Wherever the string "valid" shows up in the records below, return that line.

*** Begin section ***

(* ===== verification/File.v ===== *)
(** * Open files and pipes (kernel/file.c and kernel/pipe.c)

    The table of open files with its reference counts, and the pipes, each in a
    page of its own: [k_pipes] holds the struct pipes by the address of their
    page. *)

From S2P Require Import Prelude Monad Riscv Kstring Kstate Spinlock Printf Kalloc Vm Sched.
From S2P Require Import Bio Log Fs Console.

Definition PIPESIZE : Z := 512.

Definition get_file (i : nat) : K file := s <- gets k_ftable ;; valid (s !! i).
Definition mod_file (i : nat) (f : file -> file) : K unit :=
  x <- get_file i ;; modify (fun s => set_k_ftable (<[i := f x]> (k_ftable s)) s).

Definition get_pipe (pi : Z) : K pipe := s <- gets k_pipes ;; valid (s !! pi).
Definition mod_pipe (pi : Z) (f : pipe -> pipe) : K unit :=
  x <- get_pipe pi ;; modify (fun s => set_k_pipes (<[pi := f x]> (k_pipes s)) s).

Section File.
Context `{KI : KernelImage}.

(** ** kernel/pipe.c *)

Definition pipeclose (pi writable : Z) : K unit :=
  acquire (Lpipe pi) ;;
  (if negb (writable =? 0) then
     mod_pipe pi (set_pi_writeopen 0) ;;
     wakeup (ChPipeR pi)
   else
     mod_pipe pi (set_pi_readopen 0) ;;
     wakeup (ChPipeW pi)) ;;
  x <- get_pipe pi ;;
  if (pi_readopen x =? 0) && (pi_writeopen x =? 0) then
    release (Lpipe pi) ;;
    modify (fun s => set_k_pipes (delete pi (k_pipes s)) s) ;;
    kfree pi
  else release (Lpipe pi).

(** The inner loop of pipewrite: true when there is room, false when the reader
    is gone or the writer was killed. *)

Definition pipe_room (pi : Z) : K bool :=
  wait_loop (fun _ : unit =>
    x <- get_pipe pi ;;
    if negb (pi_nwrite x =? u32 (pi_nread x + PIPESIZE)) then ret (inr true) else
    p <- myproc ;;
    i <- deref p ;;
    pr <- get_proc i ;;
    if (pi_readopen x =? 0) || negb (p_killed pr =? 0) then ret (inr false) else
    wakeup (ChPipeR pi) ;;
    sleep (ChPipeW pi) (Lpipe pi) ;;
    ret (inl tt)) tt.

(** pi->data[pi->nwrite++ % PIPESIZE] = ch. *)

Definition pipe_put (c : Z) (x : pipe) : pipe :=
  set_pi_nwrite (u32 (pi_nwrite x + 1))
    (set_pi_data (<[Z.to_nat (pi_nwrite x mod PIPESIZE) := c]> (pi_data x)) x).

(** One round of the loop of pipewrite: inl to go on, inr with the result of
    the whole loop, false for the early return. *)

Definition pipewrite_round (pi : Z) (pr : nat) (addr n : Z) (i : Z) : K (Z + bool) :=
  if n <=? i then ret (inr true) else
  room <- pipe_room pi ;;
  if negb room then ret (inr false) else
  p <- get_proc pr ;;
  r <- copyin (p_pagetable p) (KVal [0]) (u64 (addr + i)) 1 ;;
  if r.1 =? -1 then ret (inr true) else
  match r.2 with
  | KVal [ch] => mod_pipe pi (pipe_put ch) ;; ret (inl (i + 1))
  | _ => fault
  end.

Definition pipewrite (pi addr n : Z) : K Z :=
  p <- myproc ;;
  pr <- deref p ;;
  acquire (Lpipe pi) ;;
  ok <- loopz (Z.max 0 n + 1) (pipewrite_round pi pr addr n) 0 ;;
  if negb ok then release (Lpipe pi) ;; ret (-1) else
  wakeup (ChPipeR pi) ;;
  release (Lpipe pi) ;;
  ret n.

(** The wait of piperead: false when the reader was killed. *)

Definition pipe_nonempty (pi : Z) : K bool :=
  wait_loop (fun _ : unit =>
    x <- get_pipe pi ;;
    if negb ((pi_nread x =? pi_nwrite x) && negb (pi_writeopen x =? 0)) then ret (inr true) else
    p <- myproc ;;
    i <- deref p ;;
    pr <- get_proc i ;;
    if negb (p_killed pr =? 0) then ret (inr false) else
    sleep (ChPipeR pi) (Lpipe pi) ;;
    ret (inl tt)) tt.

Definition piperead_round (pi : Z) (pr : nat) (addr n : Z) (i : Z) : K (Z + Z) :=
  if n <=? i then ret (inr i) else
  x <- get_pipe pi ;;
  if pi_nread x =? pi_nwrite x then ret (inr i) else
  ch <- valid (pi_data x !! Z.to_nat (pi_nread x mod PIPESIZE)) ;;
  mod_pipe pi (set_pi_nread (u32 (pi_nread x + 1))) ;;
  p <- get_proc pr ;;
  r <- copyout (p_pagetable p) (u64 (addr + i)) (KVal [ch]) 1 ;;
  if r =? -1 then ret (inr i) else ret (inl (i + 1)).

Definition piperead (pi addr n : Z) : K Z :=
  p <- myproc ;;
  pr <- deref p ;;
  acquire (Lpipe pi) ;;
  ok <- pipe_nonempty pi ;;
  if negb ok then release (Lpipe pi) ;; ret (-1) else
  i <- loopz (Z.max 0 n + 1) (piperead_round pi pr addr n) 0 ;;
  wakeup (ChPipeW pi) ;;
  release (Lpipe pi) ;;
  ret i.

(** ** kernel/file.c *)

Definition filealloc : K (option nat) :=
  acquire Lftable ;;
  r <- for_ret (seq 0 NFILE) (fun f =>
    x <- get_file f ;;
    if f_ref x =? 0 then mod_file f (set_f_ref 1) ;; ret (Some f) else ret None) ;;
  release Lftable ;;
  ret r.

Definition filedup (f : nat) : K nat :=
  acquire Lftable ;;
  x <- get_file f ;;
  if f_ref x <? 1 then panic "filedup" else
  mod_file f (set_f_ref (i32 (f_ref x + 1))) ;;
  release Lftable ;;
  ret f.

Definition fileclose (f : nat) : K unit :=
  acquire Lftable ;;
  x <- get_file f ;;
  if f_ref x <? 1 then panic "fileclose" else
  mod_file f (set_f_ref (f_ref x - 1)) ;;
  if 0 <? f_ref x - 1 then release Lftable else
  ff <- get_file f ;;
  mod_file f (set_f_ref 0) ;;
  mod_file f (set_f_type FD_NONE) ;;
  release Lftable ;;
  match f_type ff with
  | FD_PIPE => pipeclose (f_pipe ff) (f_writable ff)
  | FD_INODE | FD_DEVICE =>
      begin_op ;;
      ip <- valid (f_ip ff) ;;
      iput ip ;;
      end_op
  | FD_NONE => ret tt
  end.

Definition filestat (f : nat) (addr : Z) : K Z :=
  p <- myproc ;;
  x <- get_file f ;;
  match f_type x with
  | FD_INODE | FD_DEVICE =>
      ilock (f_ip x) ;;
      ip <- valid (f_ip x) ;;
      st <- stati ip ;;
      iunlock (f_ip x) ;;
      i <- deref p ;;
      pr <- get_proc i ;;
      r <- copyout (p_pagetable pr) addr (KVal st) (Z.of_nat (length st)) ;;
      ret (if r <? 0 then -1 else 0)
  | _ => ret (-1)
  end.

(** !devsw[major].read: is there a driver? *)

Definition has_driver (major : Z) : K bool :=
  if (major <? 0) || (NDEV <=? major) then ret false else
  d <- gets k_devsw ;;
  valid (d !! Z.to_nat major).

(** fileread and filereadfromkernel differ in the kind of destination; a pipe
    takes the address as a user address in both.  [addr] is the number of the
    address, [dst] what it stands for. *)

Definition fileread_to (f : nat) (addr : Z) (dst : place) (n : Z) : K (Z * place) :=
  x <- get_file f ;;
  if f_readable x =? 0 then ret (-1, dst) else
  match f_type x with
  | FD_PIPE => r <- piperead (f_pipe x) addr n ;; ret (r, dst)
  | FD_DEVICE =>
      d <- has_driver (f_major x) ;;
      if negb d then ret (-1, dst) else consoleread (f_major x) dst n
  | FD_INODE =>
      ilock (f_ip x) ;;
      ip <- valid (f_ip x) ;;
      x <- get_file f ;;
      r <- readi ip dst (f_off x) (u32 n) ;;
      (if* 0 <? r.1 then mod_file f (fun x => set_f_off (u32 (f_off x + r.1)) x)) ;;
      iunlock (f_ip x) ;;
      ret r
  | FD_NONE => panic "fileread"
  end.

Definition fileread (f : nat) (addr n : Z) : K Z :=
  r <- fileread_to f addr (PUser addr) n ;; ret r.1.

Definition filereadfromkernel (f : nat) (addr : Z) (dst : place) (n : Z) : K (Z * place) :=
  fileread_to f addr dst n.

(** The largest write of one transaction: 3 blocks. *)

Definition filewrite_max : Z := ((MAXOPBLOCKS - 1 - 1 - 2) / 2) * BSIZE.

(** [addr + i] for the two kinds of source. *)

Definition shift (src : place) (i : Z) : place :=
  match src with
  | PUser va => PUser (u64 (va + i))
  | PKern a => PKern (a + i)
  | PObj bs => PObj (drop (Z.to_nat i) bs)
  end.

(** One round of the loop of filewrite; the result is the final i. *)

Definition filewrite_round (f : nat) (src : place) (n : Z) (i : Z) : K (Z + Z) :=
  if n <=? i then ret (inr i) else
  let n1 := Z.min (n - i) filewrite_max in
  begin_op ;;
  x <- get_file f ;;
  ilock (f_ip x) ;;
  ip <- valid (f_ip x) ;;
  x <- get_file f ;;
  r <- writei ip (shift src i) (f_off x) n1 ;;
  (if* 0 <? r then mod_file f (fun x => set_f_off (u32 (f_off x + r)) x)) ;;
  iunlock (f_ip x) ;;
  end_op ;;
  if r <? 0 then ret (inr i) else
  if negb (r =? n1) then panic "short filewrite" else
  ret (inl (i + r)).

Definition filewrite_from (f : nat) (addr : Z) (src : place) (n : Z) : K Z :=
  x <- get_file f ;;
  if f_writable x =? 0 then ret (-1) else
  match f_type x with
  | FD_PIPE => pipewrite (f_pipe x) addr n
  | FD_DEVICE =>
      d <- has_driver (f_major x) ;;
      if negb d then ret (-1) else consolewrite (f_major x) src n
  | FD_INODE =>
      i <- loopz (Z.max 0 n / filewrite_max + 2) (filewrite_round f src n) 0 ;;
      ret (if i =? n then n else -1)
  | FD_NONE => panic "filewrite"
  end.

Definition filewrite (f : nat) (addr n : Z) : K Z := filewrite_from f addr (PUser addr) n.

Definition filewritefromkernel (f : nat) (addr : Z) (src : place) (n : Z) : K Z :=
  filewrite_from f addr src n.

(** ** pipealloc() of kernel/pipe.c

    A fresh page from kalloc is full of fives. *)

Definition new_pipe : pipe := mk_pipe (replicate (Z.to_nat PIPESIZE) 5) 0 0 1 1.

Definition pipealloc : K (option (nat * nat)) :=
  o0 <- filealloc ;;
  match o0 with
  | None => ret None
  | Some f0 =>
      o1 <- filealloc ;;
      match o1 with
      | None => fileclose f0 ;; ret None
      | Some f1 =>
          pi <- kalloc ;;
          if pi =? 0 then fileclose f0 ;; fileclose f1 ;; ret None else
          modify (fun s => set_k_pipes (<[pi := new_pipe]> (k_pipes s)) s) ;;
          mod_file f0 (fun x => set_f_pipe pi (set_f_writable 0 (set_f_readable 1
            (set_f_type FD_PIPE x)))) ;;
          mod_file f1 (fun x => set_f_pipe pi (set_f_writable 1 (set_f_readable 0
            (set_f_type FD_PIPE x)))) ;;
          ret (Some (f0, f1))
      end
  end.

End File.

*** End section ***

▶ Problem solution:
Definition get_file (i : nat) : K file := s <- gets k_ftable ;; valid (s !! i).
Definition get_pipe (pi : Z) : K pipe := s <- gets k_pipes ;; valid (s !! pi).
  ch <- valid (pi_data x !! Z.to_nat (pi_nread x mod PIPESIZE)) ;;
      ip <- valid (f_ip ff) ;;
      ip <- valid (f_ip x) ;;
  valid (d !! Z.to_nat major).
      ip <- valid (f_ip x) ;;
  ip <- valid (f_ip x) ;;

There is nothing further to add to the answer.